* Data *
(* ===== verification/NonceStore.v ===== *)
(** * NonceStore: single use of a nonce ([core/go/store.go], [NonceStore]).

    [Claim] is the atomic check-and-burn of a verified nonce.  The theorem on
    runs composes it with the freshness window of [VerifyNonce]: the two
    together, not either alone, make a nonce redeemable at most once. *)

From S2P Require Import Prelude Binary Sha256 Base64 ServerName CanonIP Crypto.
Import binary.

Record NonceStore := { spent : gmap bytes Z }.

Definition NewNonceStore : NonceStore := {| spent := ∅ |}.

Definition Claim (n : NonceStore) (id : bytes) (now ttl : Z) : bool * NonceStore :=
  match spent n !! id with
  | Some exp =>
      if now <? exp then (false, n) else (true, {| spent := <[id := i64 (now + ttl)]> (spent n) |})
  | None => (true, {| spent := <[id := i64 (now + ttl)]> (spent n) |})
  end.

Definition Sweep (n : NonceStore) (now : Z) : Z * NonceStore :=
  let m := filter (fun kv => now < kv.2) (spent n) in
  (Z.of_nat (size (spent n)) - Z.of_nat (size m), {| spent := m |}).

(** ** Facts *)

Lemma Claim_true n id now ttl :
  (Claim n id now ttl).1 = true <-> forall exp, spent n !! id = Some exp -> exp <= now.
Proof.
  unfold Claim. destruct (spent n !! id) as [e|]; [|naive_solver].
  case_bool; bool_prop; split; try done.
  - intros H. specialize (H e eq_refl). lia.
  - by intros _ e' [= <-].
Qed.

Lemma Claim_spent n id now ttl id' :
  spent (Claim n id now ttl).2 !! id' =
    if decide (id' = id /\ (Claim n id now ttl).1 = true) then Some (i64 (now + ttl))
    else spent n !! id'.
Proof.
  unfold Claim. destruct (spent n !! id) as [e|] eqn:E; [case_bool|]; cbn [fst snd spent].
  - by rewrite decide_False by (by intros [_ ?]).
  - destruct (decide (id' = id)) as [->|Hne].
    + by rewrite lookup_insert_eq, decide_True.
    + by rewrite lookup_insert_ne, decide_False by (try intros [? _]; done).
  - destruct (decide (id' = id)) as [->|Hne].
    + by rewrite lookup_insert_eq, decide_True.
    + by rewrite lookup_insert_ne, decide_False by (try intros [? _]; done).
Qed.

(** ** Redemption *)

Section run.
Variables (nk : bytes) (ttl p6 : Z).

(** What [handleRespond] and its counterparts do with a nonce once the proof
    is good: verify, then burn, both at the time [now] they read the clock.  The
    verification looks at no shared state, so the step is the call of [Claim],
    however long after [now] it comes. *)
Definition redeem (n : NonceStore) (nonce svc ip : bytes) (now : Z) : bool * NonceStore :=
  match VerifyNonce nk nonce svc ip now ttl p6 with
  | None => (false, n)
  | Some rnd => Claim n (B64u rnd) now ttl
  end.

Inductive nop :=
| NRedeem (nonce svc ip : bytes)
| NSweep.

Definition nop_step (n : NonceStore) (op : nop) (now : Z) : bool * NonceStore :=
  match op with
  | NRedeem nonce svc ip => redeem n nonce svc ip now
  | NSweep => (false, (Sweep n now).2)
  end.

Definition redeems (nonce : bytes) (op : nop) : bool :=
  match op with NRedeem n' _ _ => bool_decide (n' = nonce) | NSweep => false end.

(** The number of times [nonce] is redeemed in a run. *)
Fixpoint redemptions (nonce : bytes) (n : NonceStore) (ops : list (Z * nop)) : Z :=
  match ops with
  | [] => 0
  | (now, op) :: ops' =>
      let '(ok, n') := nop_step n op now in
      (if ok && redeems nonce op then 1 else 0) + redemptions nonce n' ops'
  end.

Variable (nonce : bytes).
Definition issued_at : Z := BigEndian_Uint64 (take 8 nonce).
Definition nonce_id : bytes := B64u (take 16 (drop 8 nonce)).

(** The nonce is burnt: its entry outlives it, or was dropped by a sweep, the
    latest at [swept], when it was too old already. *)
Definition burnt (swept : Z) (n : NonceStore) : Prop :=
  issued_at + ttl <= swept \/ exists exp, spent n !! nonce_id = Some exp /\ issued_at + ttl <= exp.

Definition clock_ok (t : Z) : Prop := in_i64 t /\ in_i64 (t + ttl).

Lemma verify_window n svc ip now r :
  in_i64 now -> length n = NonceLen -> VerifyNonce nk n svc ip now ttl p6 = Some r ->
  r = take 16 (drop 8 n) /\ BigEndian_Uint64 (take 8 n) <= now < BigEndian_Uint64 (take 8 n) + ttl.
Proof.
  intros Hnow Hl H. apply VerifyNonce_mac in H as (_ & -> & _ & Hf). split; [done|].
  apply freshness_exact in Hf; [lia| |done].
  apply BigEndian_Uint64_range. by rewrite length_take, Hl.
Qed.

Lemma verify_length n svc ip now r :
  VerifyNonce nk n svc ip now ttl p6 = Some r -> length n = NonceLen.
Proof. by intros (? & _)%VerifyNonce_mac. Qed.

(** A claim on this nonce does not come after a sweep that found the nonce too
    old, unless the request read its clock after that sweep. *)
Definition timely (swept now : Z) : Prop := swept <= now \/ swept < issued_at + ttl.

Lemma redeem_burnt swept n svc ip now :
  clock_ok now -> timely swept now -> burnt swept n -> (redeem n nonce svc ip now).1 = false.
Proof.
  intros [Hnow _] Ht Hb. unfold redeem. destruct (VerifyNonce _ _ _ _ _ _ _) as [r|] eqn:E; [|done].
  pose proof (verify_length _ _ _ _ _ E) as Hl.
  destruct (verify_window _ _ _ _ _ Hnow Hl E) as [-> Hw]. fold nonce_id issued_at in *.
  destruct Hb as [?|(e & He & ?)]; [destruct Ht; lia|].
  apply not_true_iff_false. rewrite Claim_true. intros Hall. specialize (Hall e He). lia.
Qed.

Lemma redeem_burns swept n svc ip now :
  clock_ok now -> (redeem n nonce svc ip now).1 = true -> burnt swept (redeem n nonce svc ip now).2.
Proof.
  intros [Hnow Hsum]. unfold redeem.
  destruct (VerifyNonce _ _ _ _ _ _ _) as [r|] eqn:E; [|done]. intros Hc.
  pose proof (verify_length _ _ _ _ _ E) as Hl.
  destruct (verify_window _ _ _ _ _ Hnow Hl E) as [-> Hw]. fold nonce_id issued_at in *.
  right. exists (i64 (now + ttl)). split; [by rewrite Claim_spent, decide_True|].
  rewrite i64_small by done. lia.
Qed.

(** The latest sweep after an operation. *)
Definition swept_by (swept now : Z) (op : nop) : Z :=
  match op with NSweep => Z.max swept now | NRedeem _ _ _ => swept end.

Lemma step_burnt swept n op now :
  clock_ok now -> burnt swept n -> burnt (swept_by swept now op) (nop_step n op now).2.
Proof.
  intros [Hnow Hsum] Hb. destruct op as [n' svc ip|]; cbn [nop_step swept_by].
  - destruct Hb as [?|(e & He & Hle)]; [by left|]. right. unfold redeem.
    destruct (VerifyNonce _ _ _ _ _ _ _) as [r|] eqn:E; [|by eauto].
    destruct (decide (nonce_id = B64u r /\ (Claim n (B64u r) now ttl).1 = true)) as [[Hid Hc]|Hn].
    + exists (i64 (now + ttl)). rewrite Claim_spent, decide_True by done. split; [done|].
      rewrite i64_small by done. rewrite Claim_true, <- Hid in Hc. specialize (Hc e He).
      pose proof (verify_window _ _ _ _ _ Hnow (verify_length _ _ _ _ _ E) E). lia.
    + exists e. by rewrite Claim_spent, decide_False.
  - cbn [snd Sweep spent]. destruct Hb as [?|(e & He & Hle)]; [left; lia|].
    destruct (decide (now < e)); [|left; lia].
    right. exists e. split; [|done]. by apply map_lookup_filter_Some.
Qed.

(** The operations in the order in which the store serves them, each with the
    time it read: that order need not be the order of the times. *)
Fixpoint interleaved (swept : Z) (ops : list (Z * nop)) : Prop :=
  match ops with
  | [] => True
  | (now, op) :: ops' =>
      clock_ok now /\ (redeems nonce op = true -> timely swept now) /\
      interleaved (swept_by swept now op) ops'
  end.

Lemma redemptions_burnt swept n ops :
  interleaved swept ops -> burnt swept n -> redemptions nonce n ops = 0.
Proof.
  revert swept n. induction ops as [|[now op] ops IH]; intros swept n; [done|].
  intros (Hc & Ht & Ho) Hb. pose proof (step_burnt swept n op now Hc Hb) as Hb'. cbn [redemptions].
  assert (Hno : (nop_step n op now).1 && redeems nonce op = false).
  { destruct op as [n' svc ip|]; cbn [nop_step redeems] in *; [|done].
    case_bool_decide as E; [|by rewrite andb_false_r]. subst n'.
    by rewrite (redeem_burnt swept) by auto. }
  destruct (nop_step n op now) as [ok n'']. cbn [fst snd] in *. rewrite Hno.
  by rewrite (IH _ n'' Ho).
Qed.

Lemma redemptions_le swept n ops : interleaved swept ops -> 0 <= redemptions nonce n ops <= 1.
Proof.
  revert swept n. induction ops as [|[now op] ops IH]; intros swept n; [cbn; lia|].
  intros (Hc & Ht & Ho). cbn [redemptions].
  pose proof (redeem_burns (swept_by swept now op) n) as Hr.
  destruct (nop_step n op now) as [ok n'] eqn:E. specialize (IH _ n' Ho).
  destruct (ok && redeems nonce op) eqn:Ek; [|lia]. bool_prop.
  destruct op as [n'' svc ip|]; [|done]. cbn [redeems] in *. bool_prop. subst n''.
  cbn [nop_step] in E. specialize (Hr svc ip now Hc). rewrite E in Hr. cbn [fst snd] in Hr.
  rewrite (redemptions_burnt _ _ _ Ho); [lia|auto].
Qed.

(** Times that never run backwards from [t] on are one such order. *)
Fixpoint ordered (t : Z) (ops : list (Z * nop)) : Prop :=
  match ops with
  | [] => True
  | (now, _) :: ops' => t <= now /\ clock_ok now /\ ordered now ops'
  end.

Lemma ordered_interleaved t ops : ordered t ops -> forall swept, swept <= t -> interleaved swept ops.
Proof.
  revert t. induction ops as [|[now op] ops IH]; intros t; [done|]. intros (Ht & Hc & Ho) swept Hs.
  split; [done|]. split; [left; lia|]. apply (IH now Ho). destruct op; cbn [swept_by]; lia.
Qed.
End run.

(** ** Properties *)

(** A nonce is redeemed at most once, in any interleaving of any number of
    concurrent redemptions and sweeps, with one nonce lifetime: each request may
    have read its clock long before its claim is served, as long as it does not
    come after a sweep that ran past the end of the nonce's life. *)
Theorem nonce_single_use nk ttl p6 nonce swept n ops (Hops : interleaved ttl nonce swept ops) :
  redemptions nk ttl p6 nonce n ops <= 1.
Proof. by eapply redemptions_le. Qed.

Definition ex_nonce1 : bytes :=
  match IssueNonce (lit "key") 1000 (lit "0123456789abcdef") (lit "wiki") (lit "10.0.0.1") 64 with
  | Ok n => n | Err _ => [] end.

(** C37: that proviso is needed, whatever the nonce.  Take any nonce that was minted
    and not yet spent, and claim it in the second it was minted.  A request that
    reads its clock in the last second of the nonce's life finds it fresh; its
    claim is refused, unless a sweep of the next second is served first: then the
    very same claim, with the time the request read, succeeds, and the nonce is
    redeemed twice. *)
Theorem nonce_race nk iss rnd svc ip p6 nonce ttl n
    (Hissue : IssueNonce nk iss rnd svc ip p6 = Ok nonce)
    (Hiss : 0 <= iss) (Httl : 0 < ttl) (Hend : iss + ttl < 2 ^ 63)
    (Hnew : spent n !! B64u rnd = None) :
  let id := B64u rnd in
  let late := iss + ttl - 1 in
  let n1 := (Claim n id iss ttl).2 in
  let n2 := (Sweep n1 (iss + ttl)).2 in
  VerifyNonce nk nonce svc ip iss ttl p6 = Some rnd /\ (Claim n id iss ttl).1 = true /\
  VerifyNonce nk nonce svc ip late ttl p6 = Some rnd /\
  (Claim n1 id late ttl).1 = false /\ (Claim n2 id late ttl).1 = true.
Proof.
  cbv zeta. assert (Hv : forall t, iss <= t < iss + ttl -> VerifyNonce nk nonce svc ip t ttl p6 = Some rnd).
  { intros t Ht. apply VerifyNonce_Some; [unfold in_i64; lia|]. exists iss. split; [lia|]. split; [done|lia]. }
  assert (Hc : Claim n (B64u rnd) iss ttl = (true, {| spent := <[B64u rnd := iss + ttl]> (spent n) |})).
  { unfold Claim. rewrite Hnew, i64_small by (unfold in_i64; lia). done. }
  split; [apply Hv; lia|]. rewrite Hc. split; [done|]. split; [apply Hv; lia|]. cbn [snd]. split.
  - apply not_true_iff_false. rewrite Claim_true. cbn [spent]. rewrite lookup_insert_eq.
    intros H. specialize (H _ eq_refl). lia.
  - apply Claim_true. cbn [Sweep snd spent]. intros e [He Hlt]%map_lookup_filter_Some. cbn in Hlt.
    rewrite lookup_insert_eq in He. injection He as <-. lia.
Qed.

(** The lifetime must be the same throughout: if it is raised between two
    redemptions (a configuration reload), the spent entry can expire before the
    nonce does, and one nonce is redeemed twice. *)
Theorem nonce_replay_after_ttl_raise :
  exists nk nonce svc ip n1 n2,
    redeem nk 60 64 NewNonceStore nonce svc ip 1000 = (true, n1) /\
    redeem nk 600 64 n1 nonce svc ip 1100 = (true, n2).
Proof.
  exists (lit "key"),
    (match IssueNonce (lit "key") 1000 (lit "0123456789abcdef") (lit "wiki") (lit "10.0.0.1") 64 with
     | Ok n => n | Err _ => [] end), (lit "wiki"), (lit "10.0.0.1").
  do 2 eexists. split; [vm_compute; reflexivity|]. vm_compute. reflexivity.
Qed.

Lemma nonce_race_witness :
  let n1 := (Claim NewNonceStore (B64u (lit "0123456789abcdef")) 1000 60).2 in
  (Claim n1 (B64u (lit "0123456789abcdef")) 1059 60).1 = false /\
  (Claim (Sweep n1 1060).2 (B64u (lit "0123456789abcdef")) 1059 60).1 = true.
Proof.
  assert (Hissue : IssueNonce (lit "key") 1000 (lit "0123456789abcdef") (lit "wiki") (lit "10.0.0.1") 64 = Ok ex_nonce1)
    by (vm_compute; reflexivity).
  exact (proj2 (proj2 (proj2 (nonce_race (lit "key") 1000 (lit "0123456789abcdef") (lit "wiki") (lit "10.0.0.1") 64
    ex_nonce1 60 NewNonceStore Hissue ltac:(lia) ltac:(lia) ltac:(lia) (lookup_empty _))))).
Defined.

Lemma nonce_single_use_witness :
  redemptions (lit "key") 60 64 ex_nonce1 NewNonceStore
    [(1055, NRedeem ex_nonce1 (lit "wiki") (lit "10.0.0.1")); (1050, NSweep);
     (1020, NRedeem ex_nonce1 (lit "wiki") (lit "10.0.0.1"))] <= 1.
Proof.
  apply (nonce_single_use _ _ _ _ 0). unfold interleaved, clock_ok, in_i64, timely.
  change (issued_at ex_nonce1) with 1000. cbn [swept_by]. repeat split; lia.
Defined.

* * *

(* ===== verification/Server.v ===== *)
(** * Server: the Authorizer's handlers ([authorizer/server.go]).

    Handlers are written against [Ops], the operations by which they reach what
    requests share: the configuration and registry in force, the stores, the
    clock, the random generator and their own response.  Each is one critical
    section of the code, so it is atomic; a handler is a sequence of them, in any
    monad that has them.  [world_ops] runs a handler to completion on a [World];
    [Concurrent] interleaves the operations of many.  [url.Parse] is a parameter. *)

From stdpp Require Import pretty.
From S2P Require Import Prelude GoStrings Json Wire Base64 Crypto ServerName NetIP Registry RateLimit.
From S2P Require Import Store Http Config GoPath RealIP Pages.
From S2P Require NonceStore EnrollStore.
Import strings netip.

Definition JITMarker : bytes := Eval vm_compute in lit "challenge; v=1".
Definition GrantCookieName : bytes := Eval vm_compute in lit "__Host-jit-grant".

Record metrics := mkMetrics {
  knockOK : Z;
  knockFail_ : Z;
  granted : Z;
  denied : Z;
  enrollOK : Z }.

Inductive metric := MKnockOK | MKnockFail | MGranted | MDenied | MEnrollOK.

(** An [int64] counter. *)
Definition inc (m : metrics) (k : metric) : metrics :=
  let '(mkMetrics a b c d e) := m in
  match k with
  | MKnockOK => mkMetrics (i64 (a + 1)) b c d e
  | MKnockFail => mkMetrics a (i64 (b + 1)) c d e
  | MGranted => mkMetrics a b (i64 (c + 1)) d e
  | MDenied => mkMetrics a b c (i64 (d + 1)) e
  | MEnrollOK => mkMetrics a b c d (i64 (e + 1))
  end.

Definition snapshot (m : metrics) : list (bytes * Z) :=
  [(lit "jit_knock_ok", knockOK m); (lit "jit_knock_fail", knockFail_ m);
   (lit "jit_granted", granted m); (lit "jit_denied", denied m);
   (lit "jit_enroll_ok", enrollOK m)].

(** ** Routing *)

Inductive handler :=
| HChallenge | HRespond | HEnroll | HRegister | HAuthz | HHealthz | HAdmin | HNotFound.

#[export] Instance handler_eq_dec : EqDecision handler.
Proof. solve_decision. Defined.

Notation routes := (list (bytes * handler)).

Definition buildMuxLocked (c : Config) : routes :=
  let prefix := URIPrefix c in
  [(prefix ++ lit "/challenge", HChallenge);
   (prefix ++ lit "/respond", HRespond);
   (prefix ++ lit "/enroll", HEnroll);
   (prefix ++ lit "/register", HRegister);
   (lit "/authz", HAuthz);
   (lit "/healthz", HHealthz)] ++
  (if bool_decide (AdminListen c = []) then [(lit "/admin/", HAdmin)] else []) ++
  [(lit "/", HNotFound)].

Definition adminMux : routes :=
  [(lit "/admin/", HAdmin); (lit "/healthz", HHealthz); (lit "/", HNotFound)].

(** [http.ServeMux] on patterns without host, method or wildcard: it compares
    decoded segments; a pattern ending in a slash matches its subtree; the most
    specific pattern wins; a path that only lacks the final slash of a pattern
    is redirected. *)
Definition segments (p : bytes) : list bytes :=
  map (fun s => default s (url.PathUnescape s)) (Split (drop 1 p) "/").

* Task description *
Starting with the line with "denied : Z;" above and going on through the line with "map (fun s =>", transcribe every line exactly, both ends included, and add nothing.

* Result of this task *
  denied : Z;
  enrollOK : Z }.

Inductive metric := MKnockOK | MKnockFail | MGranted | MDenied | MEnrollOK.

(** An [int64] counter. *)
Definition inc (m : metrics) (k : metric) : metrics :=
  let '(mkMetrics a b c d e) := m in
  match k with
  | MKnockOK => mkMetrics (i64 (a + 1)) b c d e
  | MKnockFail => mkMetrics a (i64 (b + 1)) c d e
  | MGranted => mkMetrics a b (i64 (c + 1)) d e
  | MDenied => mkMetrics a b c (i64 (d + 1)) e
  | MEnrollOK => mkMetrics a b c d (i64 (e + 1))
  end.

Definition snapshot (m : metrics) : list (bytes * Z) :=
  [(lit "jit_knock_ok", knockOK m); (lit "jit_knock_fail", knockFail_ m);
   (lit "jit_granted", granted m); (lit "jit_denied", denied m);
   (lit "jit_enroll_ok", enrollOK m)].

(** ** Routing *)

Inductive handler :=
| HChallenge | HRespond | HEnroll | HRegister | HAuthz | HHealthz | HAdmin | HNotFound.

#[export] Instance handler_eq_dec : EqDecision handler.
Proof. solve_decision. Defined.

Notation routes := (list (bytes * handler)).

Definition buildMuxLocked (c : Config) : routes :=
  let prefix := URIPrefix c in
  [(prefix ++ lit "/challenge", HChallenge);
   (prefix ++ lit "/respond", HRespond);
   (prefix ++ lit "/enroll", HEnroll);
   (prefix ++ lit "/register", HRegister);
   (lit "/authz", HAuthz);
   (lit "/healthz", HHealthz)] ++
  (if bool_decide (AdminListen c = []) then [(lit "/admin/", HAdmin)] else []) ++
  [(lit "/", HNotFound)].

Definition adminMux : routes :=
  [(lit "/admin/", HAdmin); (lit "/healthz", HHealthz); (lit "/", HNotFound)].

(** [http.ServeMux] on patterns without host, method or wildcard: it compares
    decoded segments; a pattern ending in a slash matches its subtree; the most
    specific pattern wins; a path that only lacks the final slash of a pattern
    is redirected. *)
Definition segments (p : bytes) : list bytes :=
  map (fun s => default s (url.PathUnescape s)) (Split (drop 1 p) "/").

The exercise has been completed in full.